ACTIVITY :: Tally the lines below that contain "injection". The number is the whole answer.

(Collected data entries)
****************************************
(** X18.  An entry logged at a time later than all earlier entries of the
    profile comes first in [get_recent_logs], followed by what the most
    recent entries were before, one fewer of them.  Its weight is what the
    REAL column holds: a NaN is read back as [None], a negative zero as
    0.0, every other float as written; so the weight the page logs, [None]
    or a float greater than zero, is read back exactly. *)
Theorem logged_entry_comes_first (w : world) (p : Z) (type_ : string)
    (notes_ : option string) (weight : option float) (limit : Z) :
  1 <= limit ->
  Forall (fun r => log_profile_id r = p -> log_timestamp r < now w)
         (workout_log (db w)) ->
  exists w1,
    log_entry p type_ notes_ weight w = (true, w1)
    /\ fst (get_recent_logs p limit w1)
       = (now w, type_, notes_, real_column weight)
         :: fst (get_recent_logs p (limit - 1) w)
    /\ ((exists x, weight = save_weight_value type_ x) ->
        fst (get_recent_logs p limit w1)
        = (now w, type_, notes_, weight)
          :: fst (get_recent_logs p (limit - 1) w)).
Proof.
  intros Hlim Hold.
  set (row := {| log_id := next_rowid (seq_workout_log (db w))
                             (map log_id (workout_log (db w)));
                 log_profile_id := p; log_timestamp := now w;
                 log_type := type_; notes := notes_;
                 log_weight_kg := real_column weight |}).
  eexists. split; [reflexivity|].
  assert (Hfirst :
    fst (get_recent_logs p limit
           (snd (log_entry p type_ notes_ weight w)))
    = (now w, type_, notes_, real_column weight)
      :: fst (get_recent_logs p (limit - 1) w)).
  { unfold get_recent_logs, log_entry, bind, execute, insert_log.
    cbn [foreign_keys connect andb fst snd ret db set_db].
    unfold select_recent_logs, limit_rows.
    destruct (Z.ltb_spec limit 0); [lia|].
    destruct (Z.ltb_spec (limit - 1) 0); [lia|].
    cbn [workout_log]. rewrite filter_app.
    cbn [filter of_profile log_profile_id].
    fold row. unfold of_profile at 2. cbn [log_profile_id row].
    rewrite Z.eqb_refl.
    unfold order_by. rewrite fold_right_app. cbn [fold_right insert_by].
    rewrite order_by_newest_last.
    - replace (Z.to_nat limit) with (S (Z.to_nat (limit - 1))) by lia.
      reflexivity.
    - apply Forall_forall. intros y Hy. apply filter_In in Hy.
      destruct Hy as [Hy Hyp]. rewrite Forall_forall in Hold.
      apply Z.eqb_eq in Hyp. specialize (Hold y Hy Hyp).
      unfold newest_first. cbn. apply Z.leb_gt. exact Hold. }
  split; [exact Hfirst|].
  intros [x ->]. rewrite <- (real_column_save_weight_value type_ x) at 2.
  exact Hfirst.
Qed.

Lemma logged_entry_comes_first_witness :
  fst (get_recent_logs 2 10
         (snd (log_entry 2 "Weigh-in" (Some "after the run")
                 (Some PrimFloat.neg_zero) two_profiles)))
  = (1005, "Weigh-in", Some "after the run", Some 0%float)
    :: fst (get_recent_logs 2 9 two_profiles).
Proof.
  assert (H1 : 1 <= 10) by lia.
  assert (H2 : Forall (fun r => log_profile_id r = 2 ->
                                log_timestamp r < now two_profiles)
                      (workout_log (db two_profiles))).
  { repeat constructor. }
  destruct (logged_entry_comes_first two_profiles 2 "Weigh-in"
              (Some "after the run") (Some PrimFloat.neg_zero) 10 H1 H2)
    as (w1 & E & H & _).
  rewrite E. exact H.
Defined.

(** *** Option lists *)

Lemma index_of_some (v : string) (options : list string) (i : nat) :
  index_of v options = Some i ->
  nth_error options i = Some v
  /\ (forall j, (j < i)%nat -> nth_error options j <> Some v).
Proof.
  revert i. induction options as [|o l IH]; cbn; intros i H; [discriminate|].
  destruct (String.eqb_spec o v) as [->|Hne].
  - injection H as <-. split; [reflexivity | intros j Hj; lia].
  - destruct (index_of v l) as [k|]; [|discriminate].
    injection H as <-. destruct (IH k eq_refl) as [H1 H2].
    split; [exact H1|]. intros [|j] Hj; cbn; [congruence|].
    apply H2. lia.
Qed.

Lemma index_of_none (v : string) (options : list string) :
  index_of v options = None <-> ~ In v options.
Proof.
  induction options as [|o l IH]; cbn; [tauto|].
  destruct (String.eqb_spec o v) as [->|Hne].
  - split; [discriminate | intros H; exfalso; apply H; now left].
  - destruct (index_of v l) as [k|]; cbn.
    + split; [discriminate|]. intros H. exfalso.
      assert (Hin : In v l).
      { destruct (in_dec string_dec v l) as [Hin|Hin]; [exact Hin|].
        apply IH in Hin. discriminate. }
      apply H. now right.
    + split; [|reflexivity]. intros _ [H|H]; [congruence|].
      now apply (proj1 IH).
Qed.

(** X19.  [get_option_index] returns the position of the first occurrence
    of the value in the options; it returns the default when the value is
    [None] or not among the options; and on options without repetition it
    gives back the position an option was taken from. *)
Theorem option_index_round_trip (options : list string) (default : nat) :
  (forall v, In v options ->
     nth_error options (get_option_index options (Some v) default) = Some v
     /\ (forall j, (j < get_option_index options (Some v) default)%nat ->
                   nth_error options j <> Some v))
  /\ (forall v, ~ In v options ->
        get_option_index options (Some v) default = default)
  /\ get_option_index options None default = default
  /\ (NoDup options ->
      forall i v, nth_error options i = Some v ->
                  get_option_index options (Some v) default = i).
Proof.
  assert (Hin : forall v, In v options ->
            nth_error options (get_option_index options (Some v) default)
            = Some v
            /\ (forall j, (j < get_option_index options (Some v) default)%nat ->
                          nth_error options j <> Some v)).
  { intros v Hv. unfold get_option_index.
    destruct (index_of v options) as [i|] eqn:E.
    - now apply index_of_some.
    - apply index_of_none in E. contradiction. }
  split; [exact Hin|]. split.
  { intros v Hv. unfold get_option_index.
    apply index_of_none in Hv. now rewrite Hv. }
  split; [reflexivity|].
  intros Hnd i v Hi.
  assert (Hv : In v options) by (eapply nth_error_In; eauto).
  destruct (Hin v Hv) as [H1 H2].
  set (k := get_option_index options (Some v) default) in *.
  apply (proj1 (NoDup_nth_error options) Hnd).
  - apply nth_error_Some. congruence.
  - congruence.
Qed.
****************************************
RESULT OF THE TASK :: 2